Swidler v. United States
524 U.S. 399, S. Ct. 141, L. Ed. 2d 379 (1998)

  • Swidler and Berlin was a law firm. They represented the Deputy White House Counsel, Vince Foster.
    • As part of their representation, they took notes about their meetings with him.
  • Foster was involved in a scandal at the White House and subsequently killed himself.
  • The Independent Counsel investigating the scandal subpoenaed the meeting notes. Swidler refused on the basis that the notes were protected by attorney-client privilege.
    • The Independent Counsel argued that since Foster was dead, there was no reason to maintain the by attorney-client privilege.
    • The duty of confidentiality if covered in Rule 1.6.
  • The Trial Court found that the notes were still covered by attorney-client privilege. The Independent Counsel appealed.
  • The Appellate Court reversed. Swidler appealed.
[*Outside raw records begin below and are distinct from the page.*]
(* ===== verification/EventDispatcher.v ===== *)
(** * The event dispatcher (src/lib/event-dispatcher.cc)

    [Event_dispatcher] keeps ordered handlers per event name and a queue of
    pending events.  Handlers are client code: [body h e] is the program the
    handler [h] runs on event [e], a sequence of calls of the dispatcher's
    methods and of blocking operations.  A handler that blocks suspends its
    cooperative thread in the middle of [dispatch], and [poll] may be entered
    again by another thread: the machine below has a stack of activation
    records per thread and runs one of them at a time, under a schedule that
    is an argument. *)

From stdpp Require Import strings.
From S2P Require Import Prelude Bytes.

Open Scope Z_scope.

Abbreviation event_name := string.
Record event := Event { ename : event_name; payload : Z }.

Inductive disposition := CONTINUE | STOP.

(** ** Handlers *)

(** What a handler does. *)
Inductive hprog :=
| Return (d : disposition)
| Throw_exception                                          (* a [std::exception] leaks *)
| Post (e : event) (k : hprog)
| Add_handler (name : event_name) (h : Z) (order : Z) (k : hprog)
| Dispatch (e : event) (k : hprog)
| Block (k : hprog).                                       (* waits; other threads run *)

(** An element of a [Signal]: the order it was registered with, which
    registration it was, and the handler. *)
Record entry := Entry { e_order : Z; e_stamp : Z; e_handler : Z }.
Abbreviation signal := (list entry).

(** [multimap::insert]: after the elements with an equal key. *)
Fixpoint insert_handler (x : entry) (s : signal) : signal :=
  match s with
  | [] => [x]
  | y :: s' => if e_order y <=? e_order x then y :: insert_handler x s' else x :: s
  end.

(** The element an iterator moves to, given the one it stands on; [None] is
    the position before the first. *)
Fixpoint after (stamp : Z) (s : signal) : option entry :=
  match s with
  | [] => None
  | y :: s' => if e_stamp y =? stamp then head s' else after stamp s'
  end.
Definition next_entry (cur : option entry) (s : signal) : option entry :=
  match cur with None => head s | Some x => after (e_stamp x) s end.

(** ** State *)

(** Activation records.  [FDispatch] remembers the handlers called so far (the
    last one is where its iterator stands) and the number of registrations
    when it began. *)
Inductive frame :=
| FPoll (serial : Z) (i max : nat)                         (* at the head of the loop *)
| FPollCheck (serial : Z) (i max : nat)                    (* [dispatch] has returned *)
| FDispatch (e : event) (called : list entry) (begun : Z)
| FHandler (p : hprog).

(** A [dispatch] that has returned: the handlers it called, and whether one of
    them ended it. *)
Record outcome := Outcome { o_event : event; o_called : list entry; o_stopped : bool; o_begun : Z }.

Record sys := Sys {
  table : gmap event_name signal;
  queue : list event;
  serial : Z;
  stamps : Z;                                              (* registrations so far *)
  threads : list (list frame);
  running : option nat;
  posted : list event;                                     (* every [post] so far *)
  popped : list event;                                     (* every event [poll] took *)
  finished : list outcome
}.

Definition init : sys := Sys ∅ [] 0 0 [] None [] [] [].

(** ** Methods *)

Definition with_threads (ts : list (list frame)) (r : option nat) (s : sys) : sys :=
  Sys (table s) (queue s) (serial s) (stamps s) ts r (posted s) (popped s) (finished s).

(** [add_handler] *)
Definition add_handler (name : event_name) (h order : Z) (s : sys) : sys :=
  Sys (<[name := insert_handler (Entry order (stamps s) h) (default [] (table s !! name))]> (table s))
    (queue s) (serial s) (stamps s + 1) (threads s) (running s) (posted s) (popped s) (finished s).

(** [post]; waking the threads that wait for the queue is a matter of the
    schedule. *)
Definition post (e : event) (s : sys) : sys :=
  Sys (table s) (queue s ++ [e]) (serial s) (stamps s) (threads s) (running s)
    (posted s ++ [e]) (popped s) (finished s).

(** [poll]: counts itself and notes the size of the queue. *)
Definition begin_poll (s : sys) : sys * frame :=
  let n := u32 (serial s + 1) in
  (Sys (table s) (queue s) n (stamps s) (threads s) (running s) (posted s) (popped s) (finished s),
   FPoll n 0 (length (queue s))).

(** [p->queue.pop_front()]; there must be an event. *)
Definition pop_front (s : sys) : res (event * sys) :=
  match queue s with
  | [] => Aborted
  | e :: q => Ret (e, Sys (table s) q (serial s) (stamps s) (threads s) (running s)
                        (posted s) (popped s ++ [e]) (finished s))
  end.

Definition finish (o : outcome) (s : sys) : sys :=
  Sys (table s) (queue s) (serial s) (stamps s) (threads s) (running s)
    (posted s) (popped s) (finished s ++ [o]).

Section machine.
Variable body : Z -> event -> hprog.

(** One step of the running thread: its new stack, whether it goes on
    running, and the rest of the state. *)
Definition step_frame (stack : list frame) (s : sys) : res (list frame * bool * sys) :=
  match stack with
  | [] => Ret ([], false, s)
  | FPoll n i max :: rest =>
      if Nat.ltb i max then
        '(e, s) ← pop_front s;
        Ret (FDispatch e [] (stamps s) :: FPollCheck n i max :: rest, true, s)
      else Ret (rest, true, s)
  | FPollCheck n i max :: rest =>
      if negb (n =? serial s) then Ret (rest, true, s) else Ret (FPoll n (S i) max :: rest, true, s)
  | FDispatch e called begun :: rest =>
      match table s !! ename e with
      | None => Ret (rest, true, finish (Outcome e called false begun) s)
      | Some sig =>
          match next_entry (last called) sig with
          | None => Ret (rest, true, finish (Outcome e called false begun) s)
          | Some x => Ret (FHandler (body (e_handler x) e) :: FDispatch e (called ++ [x]) begun :: rest, true, s)
          end
      end
  | FHandler p :: rest =>
      match p with
      | Return CONTINUE => Ret (rest, true, s)
      | Return STOP | Throw_exception =>
          match rest with
          | FDispatch e called begun :: rest' => Ret (rest', true, finish (Outcome e called true begun) s)
          | _ => Aborted
          end
      | Post e k => Ret (FHandler k :: rest, true, post e s)
      | Add_handler name h order k => Ret (FHandler k :: rest, true, add_handler name h order s)
      | Dispatch e k => Ret (FDispatch e [] (stamps s) :: FHandler k :: rest, true, s)
      | Block k => Ret (FHandler k :: rest, false, s)
      end
  end.

(** What the schedule may do. *)
Inductive action :=
| Step                                                     (* the running thread goes on *)
| Resume (t : nat)                                         (* a suspended thread is chosen *)
| Start_poll                                               (* a new thread enters [poll] *)
| Start_dispatch (e : event)
| Outside_post (e : event)
| Outside_add (name : event_name) (h order : Z).

(** An action that is not possible in a state leaves it as it is. *)
Definition act (a : action) (s : sys) : res sys :=
  match running s, a with
  | Some t, Step =>
      match threads s !! t with
      | Some stack =>
          '(stack', on, s') ← step_frame stack s;
          Ret (with_threads (<[t := stack']> (threads s')) (if (on : bool) then Some t else None) s')
      | None => Ret s
      end
  | None, Resume t => if Nat.ltb t (length (threads s)) then Ret (with_threads (threads s) (Some t) s) else Ret s
  | None, Start_poll =>
      let '(s, f) := begin_poll s in
      Ret (with_threads (threads s ++ [[f]]) (Some (length (threads s))) s)
  | None, Start_dispatch e =>
      Ret (with_threads (threads s ++ [[FDispatch e [] (stamps s)]]) (Some (length (threads s))) s)
  | None, Outside_post e => Ret (post e s)
  | None, Outside_add name h order => Ret (add_handler name h order s)
  | _, _ => Ret s
  end.

Fixpoint acts (l : list action) (s : sys) : res sys :=
  match l with
  | [] => Ret s
  | a :: l => s ← act a s; acts l s
  end.
End machine.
    • The Appellate Court found that the notes were not protected by either the by attorney-client privilege, or the work product privilege.
    • The Appellate Court found that a balancing test should be used to create a posthumous exception for communications whose relative importance to particular criminal litigation is substantial.
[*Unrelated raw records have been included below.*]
(* ===== verification/EventFacts.v ===== *)
(** * The event dispatcher: ordered handlers, re-entrant polls

    The invariant of [EventDispatcher.act]: the signals stay sorted by order
    and registration, a [dispatch] in progress has called exactly the handlers
    up to its iterator (those registered meanwhile excepted), and at most one
    activation of [poll], the latest one, still owns the queue. *)

From S2P Require Import Prelude Bytes EventDispatcher.

Open Scope Z_scope.

(** ** Signals *)

Definition keylt (x y : entry) : Prop :=
  e_order x < e_order y \/ e_order x = e_order y /\ e_stamp x < e_stamp y.

Lemma keylt_trans x y z : keylt x y -> keylt y z -> keylt x z.
Proof. unfold keylt. lia. Qed.

Lemma keylt_irrefl x : ~ keylt x x.
Proof. unfold keylt. lia. Qed.

Record signal_ok (n : Z) (sig : signal) : Prop := {
  sig_sorted : StronglySorted keylt sig;
  sig_stamps : forall x, x ∈ sig -> e_stamp x < n;
  sig_unique : NoDup (e_stamp <$> sig)
}.

Lemma insert_handler_perm x s : insert_handler x s ≡ₚ x :: s.
Proof.
  induction s as [|y s IH]; [done|]. simpl. case_match; [|done].
  rewrite IH. constructor.
Qed.

Lemma insert_handler_elem x y s : y ∈ insert_handler x s <-> y = x \/ y ∈ s.
Proof. rewrite insert_handler_perm. set_solver. Qed.

Lemma insert_handler_ok n x s :
  signal_ok n s -> e_stamp x = n -> signal_ok (n + 1) (insert_handler x s).
Proof.
  intros [Hs Hn Hu] Hx. split.
  - clear Hu. induction Hs as [|y s Hs IH Hy]; simpl; [by repeat constructor|].
    destruct (Z.leb_spec (e_order y) (e_order x)).
    + constructor; [apply IH; set_solver|]. apply Forall_forall. intros z Hz%insert_handler_elem.
      destruct Hz as [->|Hz]; [|by eapply Forall_forall in Hy].
      pose proof (Hn y ltac:(set_solver)). unfold keylt. lia.
    + constructor; [by constructor|]. constructor; [unfold keylt; lia|].
      eapply Forall_impl; [exact Hy|]. unfold keylt. lia.
  - intros y [->|Hy]%insert_handler_elem; [lia|]. specialize (Hn y Hy). lia.
  - rewrite (insert_handler_perm x s). simpl. constructor; [|done].
    intros (z & Hz & Hz')%list_elem_of_fmap. specialize (Hn z Hz'). lia.
Qed.

(** The iterator moves to the least handler that is above it. *)
Lemma after_spec n s x :
  signal_ok n s -> x ∈ s ->
  match after (e_stamp x) s with
  | Some y => y ∈ s /\ keylt x y /\ forall z, z ∈ s -> keylt x z -> z = y \/ keylt y z
  | None => forall z, z ∈ s -> ~ keylt x z
  end.
Proof.
  intros [Hs _ Hu] Hx. induction Hs as [|y s Hs IH Hy]; [set_solver|]. simpl.
  apply NoDup_cons in Hu as [Hny Hu]. rewrite Forall_forall in Hy.
  destruct (Z.eqb_spec (e_stamp y) (e_stamp x)) as [E|E].
  - assert (x = y) as ->.
    { apply elem_of_cons in Hx as [->|Hx]; [done|]. exfalso. apply Hny. rewrite E.
      apply list_elem_of_fmap. eauto. }
    destruct s as [|z s]; simpl.
    + intros z [->|Hz]%elem_of_cons; [apply keylt_irrefl|set_solver].
    + repeat split; [set_solver|apply Hy; set_solver|]. intros w [->|Hw]%elem_of_cons Hlt;
        [by apply keylt_irrefl in Hlt|].
      apply elem_of_cons in Hw as [->|Hw]; [by left|right].
      apply StronglySorted_inv in Hs as [_ Hz]. rewrite Forall_forall in Hz. auto.
  - apply elem_of_cons in Hx as [->|Hx]; [done|]. specialize (IH Hu Hx).
    assert (Hyx : ~ keylt x y).
    { intros H. apply (keylt_irrefl x), (keylt_trans x y x); auto. }
    case_match.
    + destruct IH as (Hin & Hlt & Hmin). repeat split; [set_solver|done|].
      intros z [->|Hz]%elem_of_cons; [done|auto].
    + intros z [->|Hz]%elem_of_cons; auto.
Qed.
  • The US Supreme Court reversed and found that the notes were covered by the by attorney-client privilege.
    • The US Supreme Court looked to the common law and found that almost all courts have extended attorney-client privilege beyond the death of the client.
      • The general rule is that, “communications are privileged during the testator’s lifetime and also after the testator’s death unless sought to be disclosed in litigation between the testator’s heirs.”
      • About half the States also allow the representative of the deceased to waive privilege.
  • In a dissent, it was argued that there should be an exception for criminal cases. Basically, once a person is dead they cannot be arrested for a crime, so there is no risk of damage that could possibly come from releasing the information.
    • As opposed to a civil case, where a person’s assets could still be affected by litigation after death.
    • A dead person’s confession to their lawyer could be used by a live person wrongly accused of the crime. Therefore there is a prudent interest in having an exception to attorney-client privilege.
      • “The paramount interest that our criminal justice system places on protecting an innocent defendant should outweigh a deceased client’s interest in preserving confidences.”